Corcoran wants to end the governor’s top priority of giving grants to companies who promise more jobs.

“The way you make your state attractive to people is you have the No. 1 education system in the state,” Corcoran said. You have the best infrastructure. You have the lowest regulations. You have the lowest taxing part. You have the safest state in the union.”

But Negron, R-Stuart, is not willing to throw out all subsidies. Yet.

“I have a vision that Florida’s universities will be national, elite, destination universities,” he said.

He wants to pump a billion dollars more into higher education.

“Let’s make our good universities great,” Negron said.

Florida’s treasury has a billion dollars more than it had a year ago, but the problem is all that money is committed to previous programs.

Negron isn’t giving up, and believes money can be found to make both leaders happy.

“In an $82 billion budget, if you decided to move just 5 percent around, that’s $4 billion,” Negron said.
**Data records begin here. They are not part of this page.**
(* ===== verification/HashSet.v ===== *)
(** * The hash set of the runtime ([base/hash_set.h])

    [art::HashSet]: open addressing with linear probing and erasure that shifts later elements
    back.  The element type with [IsEmpty], [MakeEmpty] and the hash function are parameters of
    the template and of this file.  [None] is undefined behaviour (an access outside [data_], a
    division by zero) or a loop that has run out of fuel; the theorems give the fuel that is
    enough. *)
From S2P Require Import Prelude Arrays.
From Stdlib Require Import Permutation.
Local Open Scope Z_scope.

(** ** Load factors

    Positive normal [double]s [mant * 2 ^ expo] with 53-bit [mant].  [to_size num den] is the [double] nearest to
    [num / den] (ties to even) converted to [size_t]; sizes below [2 ^ 53] are exact [double]s. *)
Record Double := mkDouble { mant : Z; expo : Z }.

Definition kDefaultMinLoadFactor : Double := mkDouble 4503599627370496 (-53).
Definition kDefaultMaxLoadFactor : Double := mkDouble 8106479329266893 (-53).
Definition kMinBuckets : Z := 1000.

Definition round_even (n d : Z) : Z :=
  let q := n / d in
  let r := n mod d in
  if 2 * r <? d then q
  else if d <? 2 * r then q + 1
  else if Z.even q then q else q + 1.

(** [num / den] with 53 significant bits: the quotient by [2 ^ e] lies in [2^52, 2^53). *)
Definition exponent_for (num den : Z) : Z :=
  let e := Z.log2 num - Z.log2 den - 53 in
  if (num * 2 ^ Z.max 0 (- e)) / (den * 2 ^ Z.max 0 e) <? 2 ^ 53 then e else e + 1.

Definition to_size (num den : Z) : Z :=
  if num =? 0 then 0
  else
    let e := exponent_for num den in
    let q := round_even (num * 2 ^ Z.max 0 (- e)) (den * 2 ^ Z.max 0 e) in
    q * 2 ^ Z.max 0 e / 2 ^ Z.max 0 (- e).

(** [static_cast<size_t>(size / factor)] and [static_cast<size_t>(size * factor)]. *)
Definition div_factor (size : Z) (d : Double) : Z :=
  to_size (size * 2 ^ Z.max 0 (- expo d)) (mant d * 2 ^ Z.max 0 (expo d)).
Definition mul_factor (size : Z) (d : Double) : Z :=
  to_size (size * mant d * 2 ^ Z.max 0 (expo d)) (2 ^ Z.max 0 (- expo d)).

(** ** The table *)

Record HashSet (T : Type) := mkHashSet {
  num_elements_ : Z;
  num_buckets_ : Z;
  elements_until_expand_ : Z;
  owns_data_ : bool;
  data_ : list T;   (* a null pointer is the empty list *)
  min_load_factor_ : Double;
  max_load_factor_ : Double;
}.
Arguments mkHashSet {T}.
Arguments num_elements_ {T}.
Arguments num_buckets_ {T}.
Arguments elements_until_expand_ {T}.
Arguments owns_data_ {T}.
Arguments data_ {T}.
Arguments min_load_factor_ {T}.
Arguments max_load_factor_ {T}.

Section HashSet.
Context {T : Type} (IsEmpty : T -> bool) (MakeEmpty : T) (hashfn_ : T -> Z).

Definition set_data (data : list T) (h : HashSet T) : HashSet T :=
  mkHashSet (num_elements_ h) (num_buckets_ h) (elements_until_expand_ h) (owns_data_ h) data
    (min_load_factor_ h) (max_load_factor_ h).
Definition set_counts (num_elements elements_until_expand : Z) (h : HashSet T) : HashSet T :=
  mkHashSet num_elements (num_buckets_ h) elements_until_expand (owns_data_ h) (data_ h)
    (min_load_factor_ h) (max_load_factor_ h).

Definition AllocateStorage (num_buckets : Z) (h : HashSet T) : HashSet T :=
  mkHashSet (num_elements_ h) num_buckets (elements_until_expand_ h) true
    (replicate (Z.to_nat num_buckets) MakeEmpty) (min_load_factor_ h) (max_load_factor_ h).

Definition DeallocateStorage (h : HashSet T) : HashSet T :=
  if num_buckets_ h =? 0 then h
  else mkHashSet (num_elements_ h) 0 (elements_until_expand_ h) false [] (min_load_factor_ h)
         (max_load_factor_ h).

Definition Clear (h : HashSet T) : HashSet T :=
  set_counts 0 0 (AllocateStorage 1 (DeallocateStorage h)).

(** The constructor [HashSet()]. *)
Definition HashSet_new : HashSet T :=
  Clear (mkHashSet 0 0 0 false [] kDefaultMinLoadFactor kDefaultMaxLoadFactor).

(** Copy assignment.  [data_] always holds [num_buckets_] elements. *)
Definition assign (other h : HashSet T) : HashSet T :=
  let h := AllocateStorage (num_buckets_ other) (DeallocateStorage h) in
  mkHashSet (num_elements_ other) (num_buckets_ h) (elements_until_expand_ other) (owns_data_ h)
    (data_ other) (min_load_factor_ other) (max_load_factor_ other).

Definition ElementForIndex (h : HashSet T) (index : Z) : option T := zlookup (data_ h) index.
Definition NumBuckets (h : HashSet T) : Z := num_buckets_ h.
Definition Size (h : HashSet T) : Z := num_elements_ h.
Definition Empty (h : HashSet T) : bool := Size h =? 0.

Definition IndexForHash (h : HashSet T) (hash : Z) : option Z :=
  if num_buckets_ h =? 0 then None else Some (hash mod num_buckets_ h).

Definition NextIndex (num_buckets index : Z) : Z :=
  if num_buckets <=? index + 1 then 0 else index + 1.

Definition IsFreeSlot (h : HashSet T) (index : Z) : option bool :=
  IsEmpty <$> ElementForIndex h index.

Fixpoint FirstAvailableSlot (fuel : nat) (h : HashSet T) (index : Z) : option Z :=
  match fuel with
  | O => None
  | S fuel' =>
      x ← ElementForIndex h index;
      if IsEmpty x then Some index else FirstAvailableSlot fuel' h (NextIndex (num_buckets_ h) index)
  end.

(** The loop of [FindIndex]; [pred_ slot] is [pred_(slot, element)]. *)
Fixpoint FindFrom (fuel : nat) (h : HashSet T) (pred_ : T -> bool) (index : Z) : option Z :=
  match fuel with
  | O => None
  | S fuel' =>
      slot ← ElementForIndex h index;
      if IsEmpty slot then Some (NumBuckets h)
      else if pred_ slot then Some index
      else FindFrom fuel' h pred_ (NextIndex (num_buckets_ h) index)
  end.

Definition FindIndex (fuel : nat) (h : HashSet T) (pred_ : T -> bool) (hash : Z) : option Z :=
  index ← IndexForHash h hash; FindFrom fuel h pred_ index.

(** The loop of [Resize] over the old data. *)
Fixpoint Reinsert (fuel : nat) (old_data : list T) (h : HashSet T) : option (HashSet T) :=
  match old_data with
  | [] => Some h
  | element :: old_data =>
      if IsEmpty element then Reinsert fuel old_data h
      else
        ideal ← IndexForHash h (hashfn_ element);
        index ← FirstAvailableSlot fuel h ideal;
        data ← zinsert (data_ h) index element;
        Reinsert fuel old_data (set_data data h)
  end.

Definition Resize (new_size : Z) (h : HashSet T) : option (HashSet T) :=
  Reinsert (Z.to_nat new_size) (data_ h) (AllocateStorage new_size h).

Definition Expand (h : HashSet T) : option (HashSet T) :=
  let min_index := div_factor (Size h) (min_load_factor_ h) in
  let min_index := if min_index <? kMinBuckets then kMinBuckets else min_index in
  h ← Resize min_index h;
  Some (set_counts (num_elements_ h) (mul_factor (NumBuckets h) (max_load_factor_ h)) h).

Definition ShrinkToMaximumLoad (h : HashSet T) : option (HashSet T) :=
  Resize (div_factor (Size h) (max_load_factor_ h)) h.

Definition InsertWithHash (element : T) (hash : Z) (h : HashSet T) : option (HashSet T) :=
  h ← (if elements_until_expand_ h <=? num_elements_ h then Expand h else Some h);
  ideal ← IndexForHash h hash;
  index ← FirstAvailableSlot (Z.to_nat (num_buckets_ h)) h ideal;
  data ← zinsert (data_ h) index element;
  Some (set_counts (num_elements_ h + 1) (elements_until_expand_ h) (set_data data h)).

Definition Insert (element : T) (h : HashSet T) : option (HashSet T) :=
  InsertWithHash element (hashfn_ element) h.

(** [NextNonEmptySlot] of the iterators: at least one step. *)
Fixpoint NextNonEmptySlot (fuel : nat) (index : Z) (h : HashSet T) : option Z :=
  match fuel with
  | O => None
  | S fuel' =>
      let index := index + 1 in
      if index <? NumBuckets h then
        free ← IsFreeSlot h index;
        if free : bool then NextNonEmptySlot fuel' index h else Some index
      else Some index
  end.

Definition begin (h : HashSet T) : option Z :=
  if num_buckets_ h =? 0 then Some 0
  else
    free ← IsFreeSlot h 0;
    if free : bool then NextNonEmptySlot (Z.to_nat (num_buckets_ h)) 0 h else Some 0.

Definition end_ (h : HashSet T) : Z := NumBuckets h.
Lemma JNIEnvExt_Create_ok : exists env, JNIEnvExt_Create kIsDebugBuild true = Some (Some env) /\
  env_ok env [∅] 0 /\ stacked_local_ref_cookies env = [].
Proof.
  eexists. split_all; [reflexivity| |done]. constructor; [|done| |].
  - constructor; cbn -[Z.to_nat replicate]; [by rewrite length_replicate|done|done|].
    apply Forall_replicate. pose proof (prev_range kIsDebugBuild).
    split; cbn; [lia|]. rewrite length_replicate. lia.
  - cbn [refines local_ref_cookie stacked_local_ref_cookies locals segment_state_].
    split_all; [|intros r o; rewrite lookup_empty; split; [done|intros (i & Hi & _)]|done].
    + constructor; [by vm_compute|by vm_compute|by rewrite holes_nil, Z.add_0_r|lia].
    + lia.
  - by vm_compute.
Qed.
End LocalReferences.

(** ** Properties *)


(** Two references in two frames; the first cannot be deleted from the inner frame. *)
Definition sample_calls : list JniOp :=
  [OpNewLocalRef 80; OpPushFrame; OpNewLocalRef 96; OpNewLocalRef 112; OpDeleteLocalRef 1048581;
   OpDeleteLocalRef 1048577; OpNewLocalRef 128; OpPopLocalFrame 96].


(** The use of a reference after its deletion is noticed although its slot is used again:
    the reference that takes the slot next has another serial number, and the old one still
    yields null. *)
Theorem stale_reference (kIsDebugBuild : bool) (HandleScopeContains : Z -> bool)
  (env : JNIEnvExt) (f : gmap Z Z) (fs : list (gmap Z Z)) (size ref o obj : Z)
  (Hok : env_ok kIsDebugBuild env (f :: fs) size) (Hsize : size < kLocalsMax)
  (Href : f !! ref = Some o) (Hobj : obj <> 0) :
  exists env1 env2 r, DeleteLocalRef kIsDebugBuild true HandleScopeContains ref env = Some env1 /\
    NewLocalRef kIsDebugBuild obj env1 = Some (env2, r) /\ r <> ref /\
    Get kIsDebugBuild true (locals env1) ref = Some 0 /\
    Get kIsDebugBuild true (locals env2) ref = Some 0 /\
    Get kIsDebugBuild true (locals env2) r = Some obj.
Proof.
  destruct (frame_ref kIsDebugBuild env f fs size ref o Hok Href) as [Hnz Hkind].
  destruct Hok as [Ht Hm Hf Hs].
  pose proof Hf as ([Ho _ _ _] & Hl & Hlow). pose proof (top_range (local_ref_cookie env)).
  pose proof (proj1 (Hl ref o) Href) as Hlive.
  apply (live_index kIsDebugBuild) in Hlive as (Hi & Er & _); [|done|lia|lia].
  assert (Hfs : spec_get fs ref = 0).
  { apply spec_get_none. intros g Hg. destruct (g !! ref) as [o'|] eqn:E; [exfalso|done].
    assert (Hg' : live (locals env) 0 (topIndex (local_ref_cookie env)) ref o')
      by (apply (live_frames _ _ _ fs ref o' Hlow); eauto).
    apply (live_index kIsDebugBuild) in Hg' as (Hi' & _); [lia|done|lia|lia]. }
  unfold DeleteLocalRef, NewLocalRef, Capacity in *. rewrite (proj2 (Z.eqb_neq ref 0) Hnz). cbn [negb].
  destruct (Remove_ok kIsDebugBuild true HandleScopeContains eq_refl (locals env) _ _ f fs ref Ht Hf)
    as (t1 & -> & Ht1 & Hm1 & Htop1 & Hf1 & Hro); [by rewrite bool_decide_false|].
  destruct (Add_ok kIsDebugBuild t1 _ _ _ fs obj Ht1 Hf1 Hobj ltac:(lia))
    as (t2 & r & Ha & Ht2 & Hm2 & Hf2 & Hr & _ & Hfresh & Htop2).
  exists (set_locals t1 env), (set_locals t2 (set_locals t1 env)), r.
  assert (Hne : r <> ref) by (intros ->; by rewrite Hro in Hfresh).
  cbn [mbind option_bind]. rewrite (proj2 (Z.eqb_neq obj 0) Hobj). cbn [locals local_ref_cookie set_locals].
  rewrite Ha. split_all; [done|done|done|..].
  all: erewrite Get_ok; [|done|eassumption| |eassumption]; [|lia].
  all: cbn [spec_get foldr]; f_equal; fold (spec_get fs ref).
  - by rewrite lookup_delete_eq.
  - by rewrite lookup_insert_ne, lookup_delete_eq by done.
  - by rewrite lookup_insert_eq.
Qed.
(** The sweep of the monitor list frees a monitor without an object. *)
Definition Sweep (m : Z) (s : State) : Result :=
  match monitors s !! m with
  | Some mon => if obj_ mon then Blocked
                else Next (mkState (word s) (delete m (monitors s)) (threads s)) Tau
  | None => Blocked
  end.
End Machine.

(** ** Runs *)

Inductive Action := Act (t : Z) (c : Choice) | GC | Free (m : Z).

Definition perform (max_spins : Z) (a : Action) (s : State) : Result :=
  match a with
  | Act t c => act max_spins t c s
  | GC => Deflate s
  | Free m => Sweep m s
  end.

(** The events of a schedule, with the threads they belong to, the state it ends in and the
    action that aborts, if one does; an action that is not possible is skipped. *)
Fixpoint run (max_spins : Z) (schedule : list Action) (s : State)
  : list (Z * Event) * State * option Action :=
  match schedule with
  | [] => ([], s, None)
  | a :: schedule =>
      match perform max_spins a s with
      | Abort => ([], s, Some a)
      | Blocked => run max_spins schedule s
      | Next s' e =>
          let '(events, final, aborted) := run max_spins schedule s' in
          (match a with Act t _ => (t, e) :: events | _ => events end, final, aborted)
      end
  end.

(** An object that has never been locked or hashed, and threads in the program. *)
Definition initial (tids : list Z) : State :=
  mkState Default ∅ (list_to_map ((fun t => (t, mkThreadState Running 0)) <$> tids)).
(** The thread comes from [p]; [extra] is 1 if it counts as a contender already. *)
Lemma Lock_good p k extra : pc th = p ->
  (forall x, suspends x p = 0) ->
  weight p = extra + match k with LockEnter => 0 | LockWait _ => 1 end ->
  waiting_of p = match k with LockEnter => None | LockWait prev => Some (prev + 1) end ->
  match k with LockEnter => True | LockWait prev => 0 <= prev /\ ~ owns (own_of ms v) t end ->
  good v ms ths t (Lock t m k (set_waiters (num_waiters_ mon - extra) (wait_set_ mon) mon) s).
Proof using All.
  intros Hp Hs Hw Hwt Hk. destruct mon_is_ok as [(Hobj & Hh & Ho) Hn].
  pose proof (tid_ok v ms ths t th Hinv Hrun) as Ht.
  pose proof (my_wait ths t th Hrun p Hp) as Hwaits. rewrite Hwt in Hwaits.
  assert (match k with LockEnter => True | LockWait prev => 0 <= prev /\ owner_ mon <> Some t end) as Hk2
    by (destruct k; [done|]; by rewrite <- not_owner). clear Hk. rename Hk2 into Hk.
  unfold Lock. cbn [owner_ lock_count_ set_waiters num_waiters_ wait_set_].
  destruct (owner_ mon) as [o|] eqn:Eo; [destruct (Z.eqb_spec o t) as [->|Hot]|].
  - destruct k as [|prev]; [|by destruct Hk].
    apply (mon_good v ms ths t th Hinv Hrun m mon _ p); try done; mon_simpl; try done.
    + split; [done|]. split; [done|]. split; [done|lia].
    + cbn. lia.
    + intros u n Hu. split; congruence.
    + cbn [waiting_of]; rewrite (waits_keep _ _ _ Hwaits). constructor.
  - apply (mon_good v ms ths t th Hinv Hrun m mon _ p); try done; mon_simpl; try done.
    + cbn. destruct k; lia.
    + cbn. split; [done|]. split; [|by destruct k; [|destruct Hk]]. intros [n Hn']. congruence.
    + cbn [waiting_of]. replace (match k with LockEnter => None | LockWait prev => Some (prev + 1) end)
        with (waits ths !! t) by done. rewrite partial_alter_self. constructor. by right.
  - rewrite Ho. cbn [Z.eqb]. destruct k as [|prev]; cbn [after_lock].
    + apply (mon_good v ms ths t th Hinv Hrun m mon _ p); try done; mon_simpl; try done.
      * cbn. lia.
      * intros u n Hu. split; congruence.
      * cbn [waiting_of]; rewrite (waits_keep _ _ _ Hwaits). constructor.
    + apply (mon_good v ms ths t th Hinv Hrun m mon _ p); try done; mon_simpl; try done.
      * cbn. lia.
      * intros u n Hu. split; congruence.
      * by destruct Hk.
      * cbn [waiting_of]; rewrite (waits_keep _ _ _ Hwaits). by econstructor.
Qed.
Definition InsertBackUnsigned (data : list Z) (values : list Z) : list Z :=
  foldl PushBackUnsigned data values.

Definition PushBackSigned (data : list Z) (value : Z) : list Z :=
  data ++ EncodeSignedLeb128 value.

Definition InsertBackSigned (data : list Z) (values : list Z) : list Z :=
  foldl PushBackSigned data values.

(** [gerat::EncodeUnsignedLeb128], the unpacker's own encoder. *)
Module Gerat.
Fixpoint EncodeLoop (fuel : nat) (out value : Z) : list Z :=
  match fuel with
  | O => if value =? 0 then [out] else []
  | S fuel =>
      if value =? 0 then [out]
      else Z.lor out 0x80 :: EncodeLoop fuel (u8 (Z.land value 0x7f)) (value ≫ 7)
  end.

Definition EncodeUnsignedLeb128 (value : Z) : list Z :=
  EncodeLoop leb_fuel (u8 (Z.land value 0x7f)) (value ≫ 7).
End Gerat.

(** Decoding [n] values one after the other, the way the readers of a stream do. *)
Fixpoint DecodeUnsignedLeb128s (n : nat) (data : list Z) : option (list Z * list Z) :=
  match n with
  | O => Some ([], data)
  | S n =>
      '(v, data) ← DecodeUnsignedLeb128 data;
      '(vs, data) ← DecodeUnsignedLeb128s n data;
      Some (v :: vs, data)
  end.

Arguments EncodeUnsignedLeb128 : simpl never.
Arguments DecodeUnsignedLeb128 : simpl never.
Arguments EncodeSignedLeb128 : simpl never.
Arguments DecodeSignedLeb128 : simpl never.

(** ** Lemmas *)

(** Groups of seven bits: the reference encoding, by the number of bytes. *)
Definition digit (k v : Z) : Z := (v / 128 ^ k) mod 128.

Fixpoint digits (n : nat) (k v : Z) : list Z :=
  match n with
  | O => [digit k v]
  | S n => (digit k v + 128) :: digits n (k + 1) v
  end.

(** How many continuation bytes [v] needs. *)
Definition groups (v : Z) : nat :=
  if v <? 128 then 0 else if v <? 128 ^ 2 then 1 else if v <? 128 ^ 3 then 2
  else if v <? 128 ^ 4 then 3 else 4.

Lemma shiftr_7 v : v ≫ 7 = v / 128.
Proof. by rewrite Z.shiftr_div_pow2. Qed.

Lemma shiftr_groups k v : 0 <= k -> (v / 128 ^ k) ≫ 7 = v / 128 ^ (k + 1).
Proof.
  intros. rewrite shiftr_7, Z.pow_add_r, Z.div_div by lia. done.
Qed.

Lemma u8_land_127 x : u8 (Z.land x 0x7f) = x mod 128.
Proof. rewrite land_127. apply u_small. word_lia. Qed.

Lemma lor_digit x : Z.lor (x mod 128) 0x80 = x mod 128 + 128.
Proof. apply lor_128. div_lia. Qed.

(** One turn of the loop pushes one group with its continuation bit. *)
Lemma loop_digits n fuel k v :
  0 <= k -> (n <= fuel)%nat ->
  (forall j, k <= j < k + Z.of_nat n -> v / 128 ^ (j + 1) <> 0) ->
  v / 128 ^ (k + Z.of_nat n + 1) = 0 ->
  EncodeUnsignedLoop fuel (digit k v) (v / 128 ^ (k + 1)) = digits n k v.
Proof.
  revert fuel k. induction n as [|n IH]; intros fuel k Hk Hf Hnz Hz.
  - rewrite Z.add_0_r in Hz. rewrite Hz. by destruct fuel.
  - destruct fuel as [|fuel]; [lia|]. simpl.
    destruct (Z.eqb_spec (v / 128 ^ (k + 1)) 0) as [E|_].
    { exfalso. apply (Hnz k); lia. }
    rewrite u8_land_127, shiftr_groups by lia. unfold digit at 1.
    rewrite lor_digit. f_equal. apply IH; try lia.
    + intros j Hj. apply Hnz. lia.
    + rewrite <- Hz. do 2 f_equal. lia.
Qed.

Lemma digit_range k v : 0 <= digit k v < 128.
Proof. apply Z.mod_pos_bound. lia. Qed.

Lemma digit_0 v : digit 0 v = v mod 128.
Proof. unfold digit. by rewrite Z.pow_0_r, Z.div_1_r. Qed.

Lemma groups_spec v :
  is_u 32 v ->
  (groups v <= 4)%nat /\ v < 128 ^ (Z.of_nat (groups v) + 1) /\
  (groups v <> 0%nat -> 128 ^ Z.of_nat (groups v) <= v).
Proof.
  unfold groups, is_u. intros Hv. reduce_pow.
  repeat case_Zcmp; simpl Z.of_nat; simpl Z.add; split_all; try lia; intros; try done; lia.
Qed.

Lemma encode_loop_digits fuel v :
  is_u 32 v -> (4 <= fuel)%nat ->
  EncodeUnsignedLoop fuel (u8 (Z.land v 0x7f)) (v ≫ 7) = digits (groups v) 0 v.
Proof.
  intros Hv Hf. destruct (groups_spec v Hv) as (Hg & Hlt & Hge).
  rewrite u8_land_127, <- digit_0, shiftr_7.
  change (v / 128) with (v / 128 ^ (0 + 1)).
  apply loop_digits; [lia..| |].
  - intros j Hj. assert (128 ^ (j + 1) <= v).
    { transitivity (128 ^ Z.of_nat (groups v)); [apply Z.pow_le_mono_r; lia|apply Hge; lia]. }
    assert (0 < 128 ^ (j + 1)) by (apply Z.pow_pos_nonneg; lia).
    pose proof (Z.div_str_pos v (128 ^ (j + 1))). lia.
  - rewrite Z.add_0_l. apply Z.div_small. unfold is_u in Hv. lia.
Qed.

Lemma encode_digits v :
  is_u 32 v -> EncodeUnsignedLeb128 v = digits (groups v) 0 v.
Proof. intros. apply encode_loop_digits; [done|unfold leb_fuel; lia]. Qed.

(** More fuel changes nothing: the loop terminates by itself on every [uint32_t]. *)
Lemma unsigned_loop_fuel fuel v :
  is_u 32 v -> (4 <= fuel)%nat ->
  EncodeUnsignedLoop fuel (u8 (Z.land v 0x7f)) (v ≫ 7) = EncodeUnsignedLeb128 v.
Proof. intros. rewrite encode_digits by done. by apply encode_loop_digits. Qed.

Lemma length_digits n k v : length (digits n k v) = S n.
Proof. revert k. induction n; intros; simpl; auto. Qed.

Lemma digits_bytes n k v : Forall is_byte (digits n k v).
Proof.
  revert k. induction n as [|n IH]; intros k; simpl; repeat constructor; try apply IH;
    unfold is_byte; pose proof (digit_range k v); lia.
Qed.

Lemma land_cont x : 0 <= x < 128 -> Z.land (x + 128) 0x7f = x.
Proof. intros. rewrite land_127. div_lia. Qed.

Lemma land_last x : 0 <= x < 128 -> Z.land x 0x7f = x.
Proof. intros. rewrite land_127. div_lia. Qed.

Lemma cont_bit x : 0 <= x -> (0x7f <? x + 128) = true.
Proof. intros. apply Z.ltb_lt. lia. Qed.

Lemma last_bit x : x < 128 -> (0x7f <? x) = false.
Proof. intros. apply Z.ltb_ge. lia. Qed.

(** Joining the groups: the [|] of shifted groups is a sum. *)
Lemma join2 a b : 0 <= a < 128 -> Z.lor a (b ≪ 7) = a + b * 128.
Proof. intros. by apply (lor_low_shiftl a b 7). Qed.

Lemma join3 a c : 0 <= a < 128 ^ 2 -> Z.lor a (c ≪ 14) = a + c * 128 ^ 2.
Proof. intros. by apply (lor_low_shiftl a c 14). Qed.

Lemma join4 a d : 0 <= a < 128 ^ 3 -> Z.lor a (d ≪ 21) = a + d * 128 ^ 3.
Proof. intros. by apply (lor_low_shiftl a d 21). Qed.

Lemma join5 a e : 0 <= a < 128 ^ 4 -> Z.lor a (s32 (e ≪ 28)) = s32 (a + e * 128 ^ 4).
Proof.
  intros Ha. rewrite Z.shiftl_mul_pow2 by lia.
  assert (s32 (e * 2 ^ 28) = s 4 e * 2 ^ 28) as -> by (unfold s; reduce_pow; div_lia).
  rewrite (lor_low_mul a (s 4 e) 28) by (reduce_pow; lia).
  unfold s; reduce_pow; div_lia.
Qed.

Create Rewrite HintDb leb.
#[export] Hint Rewrite land_cont land_last cont_bit last_bit join2 join3 join4 join5
  using (reduce_pow; lia) : leb.

Lemma digit_split k v : 0 <= k -> v / 128 ^ k = digit k v + 128 * (v / 128 ^ (k + 1)).
Proof.
  intros Hk. unfold digit. rewrite Z.pow_add_r, <- Z.div_div by lia.
  change (128 ^ 1) with 128. div_lia.
Qed.

(** Evaluate the closed group indices that unfolding [digits] leaves. *)
Ltac simpl_index :=
  repeat match goal with
  | |- context [digit (?a + ?b) _] =>
      closed_Z a; closed_Z b;
      let c := eval vm_compute in (a + b) in change (a + b) with c
  end.

Ltac join_digits v :=
  pose proof (digit_split 0 v ltac:(lia)); pose proof (digit_split 1 v ltac:(lia));
  pose proof (digit_split 2 v ltac:(lia)); pose proof (digit_split 3 v ltac:(lia));
  pose proof (digit_range 0 v); pose proof (digit_range 1 v);
  pose proof (digit_range 2 v); pose proof (digit_range 3 v); pose proof (digit_range 4 v);
  rewrite ?Z.pow_0_r, ?Z.div_1_r in *.

(** The decoder accepts any number of groups that holds the value, not only the shortest. *)
Lemma decode_digits n v rest :
  (n <= 4)%nat -> is_u 32 v -> v < 128 ^ (Z.of_nat n + 1) ->
  DecodeUnsignedLeb128 (digits n 0 v ++ rest) = Some (v, rest).
Proof.
  intros Hn Hv Hlt. join_digits v.
  assert (Hz : v / 128 ^ (Z.of_nat n + 1) = 0) by (apply Z.div_small; unfold is_u in Hv; lia).
  assert (Hd4 : digit 4 v = v / 128 ^ 4)
    by (unfold digit; apply Z.mod_small; unfold is_u in Hv; reduce_pow; div_lia).
  do 5 (destruct n as [|n]; [
    unfold DecodeUnsignedLeb128; simpl; simpl_index; autorewrite with leb; do 2 f_equal;
    rewrite ?u_s by lia; rewrite u_small; unfold is_u in *; reduce_pow; lia
  |]). lia.
Qed.

(** *** Sizes *)

Lemma length_encode v : is_u 32 v -> length (EncodeUnsignedLeb128 v) = S (groups v).
Proof. intros. by rewrite encode_digits, length_digits. Qed.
But shuffling $4 billion means job changes or programs ended. That will create $4 billion worth of push back, but both new leaders, like president-elect Donald Trump, offer something different than the status quo.

As far as the House Speaker is concerned, all subsidies, including those going to tourism and sports organizations, are on the cutting block. The Senate President would start improving universities with better funding for colleges of law, medicine and other professional schools.